Task directions:
Nothing but the lines from the one containing "intros Hnil. apply" through the last line of the data below should be returned, each copied exactly.

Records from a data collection
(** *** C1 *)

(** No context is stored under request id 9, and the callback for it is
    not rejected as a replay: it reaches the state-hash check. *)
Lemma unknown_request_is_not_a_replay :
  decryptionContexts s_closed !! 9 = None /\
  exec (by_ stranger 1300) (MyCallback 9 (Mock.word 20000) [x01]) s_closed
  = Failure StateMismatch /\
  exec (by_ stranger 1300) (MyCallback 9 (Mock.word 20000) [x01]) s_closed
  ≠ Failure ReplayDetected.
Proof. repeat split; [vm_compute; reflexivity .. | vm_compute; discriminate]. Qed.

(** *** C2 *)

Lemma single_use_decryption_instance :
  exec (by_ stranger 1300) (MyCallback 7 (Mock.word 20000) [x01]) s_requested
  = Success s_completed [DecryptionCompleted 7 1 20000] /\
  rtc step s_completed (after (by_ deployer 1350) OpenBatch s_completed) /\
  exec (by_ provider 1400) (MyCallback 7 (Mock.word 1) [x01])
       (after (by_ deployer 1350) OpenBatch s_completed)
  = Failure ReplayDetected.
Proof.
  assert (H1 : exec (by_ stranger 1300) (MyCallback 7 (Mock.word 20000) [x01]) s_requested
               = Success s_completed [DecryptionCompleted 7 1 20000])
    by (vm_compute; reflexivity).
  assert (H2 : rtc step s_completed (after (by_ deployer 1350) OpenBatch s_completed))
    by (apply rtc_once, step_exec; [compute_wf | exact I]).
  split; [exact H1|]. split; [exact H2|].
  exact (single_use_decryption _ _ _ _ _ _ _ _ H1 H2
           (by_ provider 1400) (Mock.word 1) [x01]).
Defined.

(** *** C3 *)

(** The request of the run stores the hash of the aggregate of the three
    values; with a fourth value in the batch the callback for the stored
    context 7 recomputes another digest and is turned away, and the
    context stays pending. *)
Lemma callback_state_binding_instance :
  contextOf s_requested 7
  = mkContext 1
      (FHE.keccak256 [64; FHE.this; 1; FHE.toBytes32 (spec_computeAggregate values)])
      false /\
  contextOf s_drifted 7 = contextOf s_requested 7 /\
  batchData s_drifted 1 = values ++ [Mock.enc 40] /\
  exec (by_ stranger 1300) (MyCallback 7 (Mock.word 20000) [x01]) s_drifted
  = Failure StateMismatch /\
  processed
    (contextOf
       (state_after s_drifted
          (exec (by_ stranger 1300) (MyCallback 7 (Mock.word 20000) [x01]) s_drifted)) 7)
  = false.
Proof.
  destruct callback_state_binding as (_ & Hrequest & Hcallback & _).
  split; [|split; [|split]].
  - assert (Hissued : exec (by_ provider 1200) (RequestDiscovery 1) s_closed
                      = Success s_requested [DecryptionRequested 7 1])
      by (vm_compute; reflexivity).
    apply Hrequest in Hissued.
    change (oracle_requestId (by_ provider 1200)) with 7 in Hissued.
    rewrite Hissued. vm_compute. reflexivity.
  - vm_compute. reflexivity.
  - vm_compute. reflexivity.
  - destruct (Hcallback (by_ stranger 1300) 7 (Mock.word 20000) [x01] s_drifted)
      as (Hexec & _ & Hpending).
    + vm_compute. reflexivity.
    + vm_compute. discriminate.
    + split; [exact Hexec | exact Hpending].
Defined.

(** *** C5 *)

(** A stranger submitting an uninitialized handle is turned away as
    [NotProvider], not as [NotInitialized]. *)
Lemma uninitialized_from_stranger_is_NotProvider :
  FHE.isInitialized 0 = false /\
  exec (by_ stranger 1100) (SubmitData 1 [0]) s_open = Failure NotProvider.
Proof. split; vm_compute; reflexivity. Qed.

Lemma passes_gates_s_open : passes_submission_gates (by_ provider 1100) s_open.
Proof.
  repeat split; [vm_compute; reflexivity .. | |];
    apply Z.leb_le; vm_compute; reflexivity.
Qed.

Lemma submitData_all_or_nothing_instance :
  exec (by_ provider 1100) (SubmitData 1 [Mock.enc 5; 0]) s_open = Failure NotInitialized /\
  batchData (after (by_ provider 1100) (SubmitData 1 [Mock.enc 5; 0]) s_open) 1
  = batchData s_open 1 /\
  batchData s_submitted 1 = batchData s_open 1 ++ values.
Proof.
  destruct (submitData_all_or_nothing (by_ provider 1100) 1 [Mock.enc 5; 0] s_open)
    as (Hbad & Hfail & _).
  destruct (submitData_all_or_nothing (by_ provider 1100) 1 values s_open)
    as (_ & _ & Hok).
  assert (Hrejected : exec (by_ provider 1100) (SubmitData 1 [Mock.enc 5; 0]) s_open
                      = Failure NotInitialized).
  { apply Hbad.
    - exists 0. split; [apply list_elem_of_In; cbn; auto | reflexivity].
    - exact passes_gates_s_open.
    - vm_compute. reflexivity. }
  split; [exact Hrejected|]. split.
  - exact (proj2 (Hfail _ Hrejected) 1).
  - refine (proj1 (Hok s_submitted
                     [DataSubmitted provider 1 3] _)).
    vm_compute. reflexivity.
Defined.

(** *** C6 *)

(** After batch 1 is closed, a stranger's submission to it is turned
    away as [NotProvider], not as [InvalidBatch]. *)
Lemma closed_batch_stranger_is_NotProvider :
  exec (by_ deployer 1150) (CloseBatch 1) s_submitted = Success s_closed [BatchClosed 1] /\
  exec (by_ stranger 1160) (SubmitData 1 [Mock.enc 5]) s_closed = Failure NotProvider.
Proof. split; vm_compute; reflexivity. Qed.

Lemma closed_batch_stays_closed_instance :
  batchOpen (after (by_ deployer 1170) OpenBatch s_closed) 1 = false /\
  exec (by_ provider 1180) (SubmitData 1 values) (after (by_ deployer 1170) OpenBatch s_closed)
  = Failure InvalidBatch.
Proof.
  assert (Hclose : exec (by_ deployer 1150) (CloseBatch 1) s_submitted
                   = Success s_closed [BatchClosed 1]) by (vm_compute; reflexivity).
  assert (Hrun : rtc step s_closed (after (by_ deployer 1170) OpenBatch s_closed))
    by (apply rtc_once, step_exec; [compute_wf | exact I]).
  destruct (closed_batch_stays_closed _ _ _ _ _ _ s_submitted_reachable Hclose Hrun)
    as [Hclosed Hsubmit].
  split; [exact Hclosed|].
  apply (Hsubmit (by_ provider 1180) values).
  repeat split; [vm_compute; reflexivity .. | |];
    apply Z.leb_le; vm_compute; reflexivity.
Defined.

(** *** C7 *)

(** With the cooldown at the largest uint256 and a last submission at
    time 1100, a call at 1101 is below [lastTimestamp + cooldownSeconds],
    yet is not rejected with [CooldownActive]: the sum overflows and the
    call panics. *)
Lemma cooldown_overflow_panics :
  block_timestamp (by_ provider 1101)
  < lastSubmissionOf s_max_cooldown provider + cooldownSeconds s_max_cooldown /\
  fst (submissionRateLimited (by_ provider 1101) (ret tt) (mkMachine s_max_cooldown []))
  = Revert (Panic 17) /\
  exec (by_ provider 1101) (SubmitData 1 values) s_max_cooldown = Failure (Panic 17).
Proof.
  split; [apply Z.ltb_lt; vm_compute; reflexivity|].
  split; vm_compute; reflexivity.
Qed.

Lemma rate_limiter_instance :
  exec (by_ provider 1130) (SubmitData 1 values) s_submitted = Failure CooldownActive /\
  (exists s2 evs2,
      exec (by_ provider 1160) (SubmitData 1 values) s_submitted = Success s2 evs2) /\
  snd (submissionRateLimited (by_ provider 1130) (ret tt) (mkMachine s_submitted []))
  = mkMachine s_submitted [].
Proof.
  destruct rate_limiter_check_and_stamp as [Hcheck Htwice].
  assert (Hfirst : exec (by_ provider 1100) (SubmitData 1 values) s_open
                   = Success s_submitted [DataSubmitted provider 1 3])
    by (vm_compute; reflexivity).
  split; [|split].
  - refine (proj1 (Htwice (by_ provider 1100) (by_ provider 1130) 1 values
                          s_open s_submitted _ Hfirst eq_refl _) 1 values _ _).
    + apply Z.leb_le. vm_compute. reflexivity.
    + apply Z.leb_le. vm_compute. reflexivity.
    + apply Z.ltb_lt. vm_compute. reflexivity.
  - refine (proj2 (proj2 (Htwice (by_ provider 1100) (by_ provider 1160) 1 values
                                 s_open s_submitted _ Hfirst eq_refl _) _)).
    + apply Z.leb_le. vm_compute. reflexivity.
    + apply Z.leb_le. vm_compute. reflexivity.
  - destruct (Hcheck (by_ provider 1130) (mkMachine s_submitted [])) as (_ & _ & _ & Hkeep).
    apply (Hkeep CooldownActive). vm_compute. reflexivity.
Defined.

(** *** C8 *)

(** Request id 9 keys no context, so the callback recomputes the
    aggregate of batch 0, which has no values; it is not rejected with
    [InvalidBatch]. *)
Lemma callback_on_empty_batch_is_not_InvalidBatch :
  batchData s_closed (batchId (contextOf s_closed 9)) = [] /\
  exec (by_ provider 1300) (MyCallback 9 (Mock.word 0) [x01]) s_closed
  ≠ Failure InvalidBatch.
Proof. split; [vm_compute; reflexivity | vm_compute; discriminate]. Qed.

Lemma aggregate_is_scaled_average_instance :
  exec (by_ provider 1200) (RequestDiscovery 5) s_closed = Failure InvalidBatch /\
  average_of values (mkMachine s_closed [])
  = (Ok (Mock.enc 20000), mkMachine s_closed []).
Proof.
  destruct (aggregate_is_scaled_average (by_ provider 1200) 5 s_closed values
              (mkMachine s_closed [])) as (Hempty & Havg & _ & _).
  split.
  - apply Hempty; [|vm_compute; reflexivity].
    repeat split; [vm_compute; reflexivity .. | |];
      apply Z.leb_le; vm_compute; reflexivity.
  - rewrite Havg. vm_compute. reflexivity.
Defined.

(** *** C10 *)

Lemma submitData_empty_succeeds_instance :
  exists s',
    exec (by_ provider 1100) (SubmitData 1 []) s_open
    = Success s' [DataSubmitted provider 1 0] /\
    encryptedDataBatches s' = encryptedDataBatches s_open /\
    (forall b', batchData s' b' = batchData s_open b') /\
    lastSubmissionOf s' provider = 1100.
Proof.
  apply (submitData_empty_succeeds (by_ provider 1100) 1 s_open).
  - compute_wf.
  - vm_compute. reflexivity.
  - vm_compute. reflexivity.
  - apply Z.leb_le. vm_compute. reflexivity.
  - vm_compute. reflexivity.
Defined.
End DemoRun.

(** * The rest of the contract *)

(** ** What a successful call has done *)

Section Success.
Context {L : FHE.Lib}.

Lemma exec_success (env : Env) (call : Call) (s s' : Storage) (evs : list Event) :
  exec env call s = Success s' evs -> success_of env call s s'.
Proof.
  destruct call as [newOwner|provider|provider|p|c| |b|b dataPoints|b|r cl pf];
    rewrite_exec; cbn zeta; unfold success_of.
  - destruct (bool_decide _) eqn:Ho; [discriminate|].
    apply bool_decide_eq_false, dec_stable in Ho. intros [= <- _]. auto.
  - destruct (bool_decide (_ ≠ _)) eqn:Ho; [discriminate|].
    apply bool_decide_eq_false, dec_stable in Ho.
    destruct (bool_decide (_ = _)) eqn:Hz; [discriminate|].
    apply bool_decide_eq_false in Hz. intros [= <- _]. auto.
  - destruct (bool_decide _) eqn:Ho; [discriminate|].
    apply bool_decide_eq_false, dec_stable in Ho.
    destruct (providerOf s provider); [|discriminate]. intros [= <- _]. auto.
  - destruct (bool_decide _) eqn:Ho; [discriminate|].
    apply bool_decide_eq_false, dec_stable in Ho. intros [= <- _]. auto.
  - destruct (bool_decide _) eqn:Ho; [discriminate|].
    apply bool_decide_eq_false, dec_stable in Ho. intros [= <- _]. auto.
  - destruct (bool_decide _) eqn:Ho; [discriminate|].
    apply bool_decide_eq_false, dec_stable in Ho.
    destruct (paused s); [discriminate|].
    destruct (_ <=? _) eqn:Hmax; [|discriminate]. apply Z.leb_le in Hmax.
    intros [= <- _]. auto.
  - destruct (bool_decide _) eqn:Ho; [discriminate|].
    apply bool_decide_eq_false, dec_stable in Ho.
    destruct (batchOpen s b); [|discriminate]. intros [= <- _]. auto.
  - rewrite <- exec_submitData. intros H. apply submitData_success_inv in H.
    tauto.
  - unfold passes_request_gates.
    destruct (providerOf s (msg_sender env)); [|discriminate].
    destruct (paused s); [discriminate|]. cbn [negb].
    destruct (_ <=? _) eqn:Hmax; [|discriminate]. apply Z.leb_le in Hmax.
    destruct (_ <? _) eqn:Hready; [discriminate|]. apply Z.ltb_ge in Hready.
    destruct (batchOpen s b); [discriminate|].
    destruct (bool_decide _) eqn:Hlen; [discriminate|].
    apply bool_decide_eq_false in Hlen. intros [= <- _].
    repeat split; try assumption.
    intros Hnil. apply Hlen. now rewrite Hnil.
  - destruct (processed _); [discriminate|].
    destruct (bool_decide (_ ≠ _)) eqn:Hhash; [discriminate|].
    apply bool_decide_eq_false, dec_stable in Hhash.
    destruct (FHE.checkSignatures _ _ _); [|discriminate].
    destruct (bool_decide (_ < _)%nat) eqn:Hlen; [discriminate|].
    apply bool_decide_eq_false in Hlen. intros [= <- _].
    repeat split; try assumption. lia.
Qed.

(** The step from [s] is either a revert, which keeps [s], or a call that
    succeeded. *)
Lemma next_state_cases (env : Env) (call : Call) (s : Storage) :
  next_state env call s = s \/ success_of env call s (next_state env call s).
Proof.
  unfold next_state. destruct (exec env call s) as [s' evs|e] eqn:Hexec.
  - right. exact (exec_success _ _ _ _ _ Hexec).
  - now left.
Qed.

Exercise result:
    intros Hnil. apply Hlen. now rewrite Hnil.
  - destruct (processed _); [discriminate|].
    destruct (bool_decide (_ ≠ _)) eqn:Hhash; [discriminate|].
    apply bool_decide_eq_false, dec_stable in Hhash.
    destruct (FHE.checkSignatures _ _ _); [|discriminate].
    destruct (bool_decide (_ < _)%nat) eqn:Hlen; [discriminate|].
    apply bool_decide_eq_false in Hlen. intros [= <- _].
    repeat split; try assumption. lia.
Qed.

(** The step from [s] is either a revert, which keeps [s], or a call that
    succeeded. *)
Lemma next_state_cases (env : Env) (call : Call) (s : Storage) :
  next_state env call s = s \/ success_of env call s (next_state env call s).
Proof.
  unfold next_state. destruct (exec env call s) as [s' evs|e] eqn:Hexec.
  - right. exact (exec_success _ _ _ _ _ Hexec).
  - now left.
Qed.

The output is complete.